We then compared the expression levels of INHBA and THBS1/2 in EVs isolated from WT versus Hsf1 null fibroblasts. Although THBS1 levels were similar between WT and Hsf1 null-derived EVs, THBS2 and INHBA levels were significantly higher in EVs derived from WT MEFs compared with EVs from Hsf1 null MEFs (Fig. 6F–I). These results suggest that INHBA and THBS2 expression in EVs is HSF1-dependent.

To examine whether the differential expression of INHBA and THBS2 was due to impaired EV biogenesis in Hsf1 null MEFs, we compared the number and size of EVs produced by each genotype using nanoparticle tracking analysis (NTA). We could not detect differences in size or in quantity between EVs secreted from WT and Hsf1 null fibroblasts (Supplementary Figs. S6B–S6E). We extended our analysis to field-flow fractionation (FFF), to better separate EV populations and assess smaller EV populations shown to be biologically active (54). Similar to our NTA analysis, FFF did not detect consistent differences between EVs derived from Hsf1 null MEFs compared with WT MEFs (Supplementary Fig. S6F). We next tested whether the differences in protein content could be due to impaired uptake of EVs derived from Hsf1 null compared with WT MEFs. We incubated N87 gastric cancer cells and MC38 colon cancer cells with CFSE stained EVs, and analyzed uptake 12 to 16 hours later by imaging the cells in an ImageStream imaging flow cytometer. We could not detect differences in the percentage of CFSE+ N87 and MC38 cells incubated in the presence of EVs from Hsf1 null compared with WT MEFs (Supplementary Figs. S6G–S6O), indicating that HSF1 does not affect EV biogenesis or uptake, yet it plays an important role in the protein content of EVs.

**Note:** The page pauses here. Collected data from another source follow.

(* ===== verification/MemoryPoolCalls.v ===== *)
(** * Calls on a memory pool that run alone

    A reservation or a release that no other thread interferes with returns,
    and changes the use of its leaf by what it was asked for, whatever the
    memory manager answers when the root asks it for more capacity; what is
    allocated can be freed again. *)
From S2P Require Import Prelude MemoryPool MemoryPoolState MemoryPoolReach MemoryPoolTheorems.
Local Open Scope Z_scope.

Definition alone (ps : store) (next : nat) (o : op) : Prop := inv (mkSystem ps next {[0%nat := o]}).

Lemma alone_step ps next o :
  ∀ grew, alone ps next o → ∃ ps' o', opStep false grew ps o = Ok (ps', o') ∧ (bounded ps' → alone ps' next o').
Proof.
  intros grew H. destruct (opStep_runs false grew _ 0%nat o H) as (ps' & o' & Hrun & Hok); [apply lookup_singleton_eq|].
  exists ps', o'. split; [done|]. intros Hb. specialize (Hok Hb). cbn in Hok. by rewrite insert_singleton_eq in Hok.
Qed.

Lemma alone_begin ps next l p o :
  inv (mkSystem ps next ∅) → ps !! l = Some p → op_ok ps o → (∀ a, pend a o = 0) →
  (∀ k q, ps !! k = Some q → releasing k o ≤ usedReservationBytes_ q) → alone ps next o.
Proof.
  intros Hinv Ep Hok Hp Hr. apply (inv_start (mkSystem ps next ∅) 0%nat o); try done; cbn. intros k q Eq. rewrite total_empty.
  pose proof (Hr k q Eq). lia.
Qed.
Lemma fillBins_overflow counts total cats index freqs bins :
  (index ≤ length freqs)%nat → (length freqs < length bins)%nat →
  (length freqs < index + length cats)%nat →
  fillBins counts total cats index freqs bins = Undefined.
Proof.
  revert index freqs bins; induction cats as [|cat cats IH]; intros index freqs bins Hi Hfb Hov;
    simpl in *; [lia|].
  destruct (Nat.leb_spec (length bins) index); [lia|].
  destruct (Nat.ltb_spec index (length freqs)); [|done].
  apply IH; rewrite !length_insert; lia.
Qed.

(** ** Properties *)

(** C39: In every state a catalog can reach through its operations, a
    registered data source has its files, format, schema and statistics
    together, an UDF with files has a schema entry, and each source is stored
    under its own name; so the getters of a registered source never abort. *)
Theorem catalog_invariant c :
  reachable c →
  catalog_ok c ∧
  ∀ name files, getRegisteredDataSrcFiles name c = Ok files →
    ∃ format schema stats, getRegisteredDataSrcFormat name c = Ok format ∧
      getRegisteredDataSrcSchema name c = Ok schema ∧ getRegisteredDataSrcStats name c = Ok stats.
Proof.
  intros Hr. pose proof (reachable_ok c Hr) as Hok. split; [done|].
  intros name files. unfold getRegisteredDataSrcFiles, getRegisteredDataSrcFormat,
    getRegisteredDataSrcSchema, getRegisteredDataSrcStats, lookupOrFatal.
  destruct (registeredDataSrcFiles c !! name) as [fs|] eqn:E; [|done]. intros _.
  destruct Hok as [H1 H2 H3 _ _].
  destruct (proj2 (H1 name) (mk_is_Some _ _ E)) as [? ->].
  destruct (proj2 (H2 name) (mk_is_Some _ _ E)) as [? ->].
  destruct (proj2 (H3 name) (mk_is_Some _ _ E)) as [? ->]. by eexists _, _, _.
Qed.

(** Registering a data source and reading it back: a fresh name is
    accepted, the four getters then return what was registered, other names
    are unaffected, and registering the name again aborts. *)
Theorem registerDataSrc_roundtrip name files format schema stats c :
  registeredDataSrcFiles c !! name = None →
  ∃ c', registerDataSrc name files format schema stats c = Ok c' ∧
    getRegisteredDataSrcFiles name c' = Ok files ∧
    getRegisteredDataSrcFormat name c' = Ok format ∧
    getRegisteredDataSrcSchema name c' = Ok schema ∧
    getRegisteredDataSrcStats name c' = Ok stats ∧
    (∀ other, other ≠ name →
       getRegisteredDataSrcFiles other c' = getRegisteredDataSrcFiles other c ∧
       getRegisteredDataSrcSchema other c' = getRegisteredDataSrcSchema other c) ∧
    ∀ files' format' schema' stats',
      registerDataSrc name files' format' schema' stats' c' =
      Throw (FatalLog "name already exists in registeredDataSrcFiles").
Proof.
  intros E. unfold registerDataSrc at 1. rewrite E. eexists. split; [done|].
  unfold getRegisteredDataSrcFiles, getRegisteredDataSrcFormat,
    getRegisteredDataSrcSchema, getRegisteredDataSrcStats, lookupOrFatal, registerDataSrc. simpl.
  rewrite !lookup_insert_eq. split_and!; try done.
  intros other Hne. by rewrite !lookup_insert_ne by done.
Qed.

(** A temporary file given to the catalog stays alive as long as the
    catalog: no operation drops one, and after [setIdAddressMap] with
    temporary files every path stored for the node belongs to a file that is
    kept, in every later state. *)
Theorem temp_files_kept p files c c' :
  rtc cat_step (setIdAddressTemp p files c) c' →
  fst (getFileAddress p (setIdAddressTemp p files c)) = map path files ∧
  Forall (λ s, ∃ f, f ∈ preserveTempFilePaths c' ∧ path f = s) (map path files).
Proof.
  intros Hr. split.
  - unfold getFileAddress, setIdAddressTemp, setIdAddressFormat. simpl. by rewrite lookup_insert_eq.
  - assert (preserveTempFilePaths (setIdAddressTemp p files c) `prefix_of` preserveTempFilePaths c')
      as [rest Hp].
    { induction Hr as [|x y z Hs _ IH]; [done|].
      etrans; [by apply cat_step_preserves | exact IH]. }
    rewrite Hp. simpl. apply Forall_forall. intros s (f & -> & Hf)%list_elem_of_fmap.
    exists f. set_solver.
Qed.

(** The histogram of a categorical column with at most [numBins]
    categories is complete: bin i names the i-th category and its frequency is
    the number of its occurrences divided by the number of all words. *)
Theorem categoricalHistogram_correct colName column numBins c :
  (length (categoriesToIterate colName column c) ≤ numBins)%nat →
  ∃ freqs bins, categoricalHistogram colName column numBins c = Ok (freqs, bins) ∧
    length freqs = numBins ∧ length bins = S numBins ∧
    ∀ i cat, categoriesToIterate colName column c !! i = Some cat →
      bins !! i = Some cat ∧
      freqs !! i = Some
        (let words := columnWords colName column in
         if decide (cat ∈ words)
         then f64_div (f64_of_Z (Z.of_nat (length (filter (.= cat) words))))
                (f64_of_Z (Z.of_nat (length words)))
         else S754_zero false).
Proof.
  intros Hle. unfold categoricalHistogram, processCategoricalColumn.
  destruct (fillBins_Ok (foldl countWord ∅ (columnWords colName column))
    (Z.of_nat (length (columnWords colName column))) (categoriesToIterate colName column c) 0
    (replicate numBins (S754_zero false)) (replicate (S numBins) ""%string))
    as (freqs & bins & -> & Hf & Hb & _ & Hat); rewrite ?length_replicate; [lia..|].
  rewrite length_replicate in Hf. simpl in Hb. rewrite length_replicate in Hb. eexists _, _. split_and!; [reflexivity | exact Hf | exact Hb |].
  intros i cat Hi. destruct (Hat i cat Hi) as [Hb' Hf']. split; [done|]. simpl in Hf'. rewrite Hf'.
  unfold frequency. rewrite countWords_spec, lookup_empty. simpl. by destruct (decide _).
Qed.

(** With more categories than bins the loop's bound is one too large: it
    stops at the end of the bin names, but the frequencies are one entry
    shorter, and the write past their end is undefined. *)
Theorem categoricalHistogram_overflow colName column numBins c :
  (numBins < length (categoriesToIterate colName column c))%nat →
  categoricalHistogram colName column numBins c = Undefined.
Proof.
  intros Hlt. unfold categoricalHistogram, processCategoricalColumn.
  apply fillBins_overflow; rewrite ?length_replicate; lia.
Qed.
End CataLog.
Arguments CataLog : clear implicits.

To assess the biological relevance of these findings we coinjected EVs derived from WT versus Hsf1 null MEFs together with MC38 cancer cells into nude mice, and monitored tumor growth. Coinjection with EVs derived from WT MEFs caused a significant increase in the growth of MC38-injected tumors (Fig. 6J). This effect was completely abolished when EVs from Hsf1 null MEFs were coinjected with MC38 cells. Taken together these experiments show that EVs derived from WT and Hsf1 null MEFs are similar in size, quantity, biogenesis, and uptake into cancer cells. However, there is a significant difference in their content and, consequently, their effect on tumor growth. These findings imply that HSF1 regulates the expression of INHBA and THBS1/2 in stromal cells. INHBA and THBS2 are then packaged into EVs in an HSF1-dependent manner and secreted to the TME, where they are taken up by cancer cells and promote a more aggressive disease phenotype (Fig. 6K).

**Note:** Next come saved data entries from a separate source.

Fixpoint addProjectionFiledInSerializedPlan (field : Field) (nodeIds : list string)
    (s : SerializedPlan) : outcome SerializedPlan :=
  match s_sources s with
  | None => Ok s
  | Some srcs =>
      s' ← (if bool_decide (s_id s ∈ nodeIds) then addField field s else Ok s);
      srcs' ← mapM_o (addProjectionFiledInSerializedPlan field nodeIds) srcs;
      Ok (withSources s' (Some srcs'))
  end.
End SerializedPlan.
Arguments SerializedPlan : clear implicits.
Arguments Field : clear implicits.

(** ** Finding a node *)

(** [m] is [n] or below it. *)
Inductive subplan (m : PlanNode) : PlanNode → Prop :=
| subplan_refl : subplan m m
| subplan_source n s : s ∈ sources n → subplan m s → subplan m n.

Lemma firstFound_Some {A B} (f : A → option B) l y :
  firstFound f l = Some y → ∃ x, x ∈ l ∧ f x = Some y.
Proof.
  induction l as [|x l IH]; simpl; [done|]. destruct (f x) eqn:E.
  - intros [= <-]. exists x. set_solver.
  - intros (x' & ? & ?)%IH. exists x'. set_solver.
Qed.

Lemma firstFound_None {A B} (f : A → option B) l : firstFound f l = None ↔ Forall (λ x, f x = None) l.
Proof.
  induction l as [|x l IH]; simpl; [done|]. rewrite Forall_cons. destruct (f x); naive_solver.
Qed.

Lemma findPlanNodeById_Some n nodeId m :
  findPlanNodeById n nodeId = Some m → subplan m n ∧ node_id m = nodeId.
Proof.
  revert m; induction n as [id name projs srcs IH] using PlanNode_ind'; intros m. simpl.
  case_bool_decide as E; [intros [= <-]; by split; [constructor|]|].
  intros (x & Hx & Hf)%firstFound_Some. rewrite Forall_forall in IH.
  destruct (IH x Hx m Hf). split; [|done]. by eapply subplan_source.
Qed.

Lemma ids_subplan n x : x ∈ ids n ↔ ∃ m, subplan m n ∧ node_id m = x.
Proof.
  induction n as [id name projs srcs IH] using PlanNode_ind'. simpl.
  rewrite elem_of_cons, elem_of_concat_map. rewrite Forall_forall in IH. split.
  - intros [->|(s & Hs & Hin)].
    + eexists. split; [constructor | done].
    + apply (IH s Hs) in Hin as (m & Hm & <-). exists m. split; [|done]. by eapply subplan_source.
  - intros (m & Hm & <-). inversion Hm as [|n s Hs Hm']; subst; [by left|]. simpl in Hs.
    right. exists s. split; [done|]. apply IH; eauto.
Qed.

Lemma findPlanNodeById_None n nodeId : nodeId ∈ ids n → findPlanNodeById n nodeId ≠ None.
Proof.
  induction n as [id name projs srcs IH] using PlanNode_ind'. simpl.
  rewrite elem_of_cons, elem_of_concat_map. case_bool_decide as E; [done|].
  intros [->|(s & Hs & Hin)]; [done|]. rewrite firstFound_None, Forall_forall in *.
  intros Hall. by apply (IH s Hs Hin), Hall.
Qed.

(** ** The path to a node *)

(** The ids from [n] to the parent of the node [sourceNodeId] below it. *)
Fixpoint pathTo (sourceNodeId : string) (n : PlanNode) : option (list string) :=
  if bool_decide (node_id n = sourceNodeId) then Some []
  else (λ p, node_id n :: p) <$> firstFound (pathTo sourceNodeId) (sources n).

Lemma pathTo_None src n : pathTo src n = None ↔ src ∉ ids n.
Proof.
  induction n as [id name projs srcs IH] using PlanNode_ind'. simpl.
  rewrite not_elem_of_cons, elem_of_concat_map. case_bool_decide as E; [naive_solver|].
  rewrite fmap_None, firstFound_None, !Forall_forall in *. split.
  - intros H. split; [done|]. intros (s & Hs & Hin). by apply (IH s Hs); auto.
  - intros [_ H] s Hs. apply (IH s Hs). intros Hin. apply H. eauto.
Qed.

(** Below a node that is not the target, the search restores the vector when
    it fails and returns the extended vector when it succeeds. *)
Lemma between_below src tgt n acc :
  tgt ∉ ids n →
  findNodeIdsBetweenIds src tgt n acc =
  match pathTo src n with
  | Some p => (acc ++ p, acc ++ p)
  | None => ([], acc)
  end.
Proof.
  revert acc; induction n as [id name projs srcs IH] using PlanNode_ind'; intros acc Ht.
  simpl in Ht. apply not_elem_of_cons in Ht as [Hne Ht]. rewrite elem_of_concat_map in Ht.
  simpl. rewrite (bool_decide_false (id = tgt)) by done. rewrite andb_true_r.
  case_bool_decide as E; simpl; [by rewrite app_nil_r|].
  assert (∀ l, Forall (λ s, s ∈ srcs) l →
    searchChildren (findNodeIdsBetweenIds src tgt) l (acc ++ [id]) =
    match firstFound (pathTo src) l with
    | Some p => (acc ++ id :: p, acc ++ id :: p)
    | None => ([], acc)
    end) as Hl.
  { induction 1 as [|s l Hs _ IHl]; simpl; [by rewrite removelast_last|].
    rewrite Forall_forall in IH. rewrite IH by eauto. destruct (pathTo src s) as [p|]; [|done].
    rewrite <- app_assoc. simpl. destruct (acc ++ id :: p) eqn:Ea; [by destruct acc | done]. }
  rewrite Hl by (by apply Forall_forall). by destruct (firstFound _ _).
Qed.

Despite recent advances in molecular subtyping, the backbone of gastric cancer treatment remains chemotherapeutic combinations. Molecular classifications, based largely on mutations and genomic alterations in the cancer cells, do not translate to guide treatment modality. Here we chose a complementary approach—searching for transcriptional changes in the gastric TME. We defined a stromal gene signature associated with poor disease outcome in patients, and found a role for the stromal master transcriptional regulator HSF1 in driving it, through exosome-mediated secretion of protumorigenic proteins that are taken up by cancer cells to promote aggressive disease phenotypes.

HSF1 was previously shown by us and others to play protumorigenic roles in CAFs of breast, lung, and colon carcinomas (17, 20, 38). The finding that HSF1 also acts in gastric CAFs implicates HSF1 as a master regulator of CAF activities in carcinomas across different tissues, and suggests that its protumorigenic effects—in gastric cancer and other carcinomas—may be mediated via delivery of targets to the TME in EVs.

INHBA and THBS1/2 are involved in tumor progression and were shown to be co-regulated (30, 55, 56) possibly sharing common signaling pathways. Although INHBA and THBS2 are protumorigenic, THBS1 was proposed to exert both pro- and antitumorigenic effects, depending on the system examined (44, 55, 57). Our findings suggest that all three proteins are upregulated in CAFs in an HSF1-dependent manner. Our in vitro experiments and mouse coinjections with recombinant proteins show a clear protumorigenic role of Activin A and THBS2, whereas the effect of stromal THBS1 on cancer cells (in vitro) is less clear. Taken together with the finding that INHBA and THBS2 are delivered into exosomes in an HSF1-dependent manner, whereas THBS1 exosomal expression is not affected by HSF1 status, it is possible that selective delivery of INHBA and THBS2 to exosomes leads to the protumorigenic effect observed, whereas THBS1 is antitumorigenic.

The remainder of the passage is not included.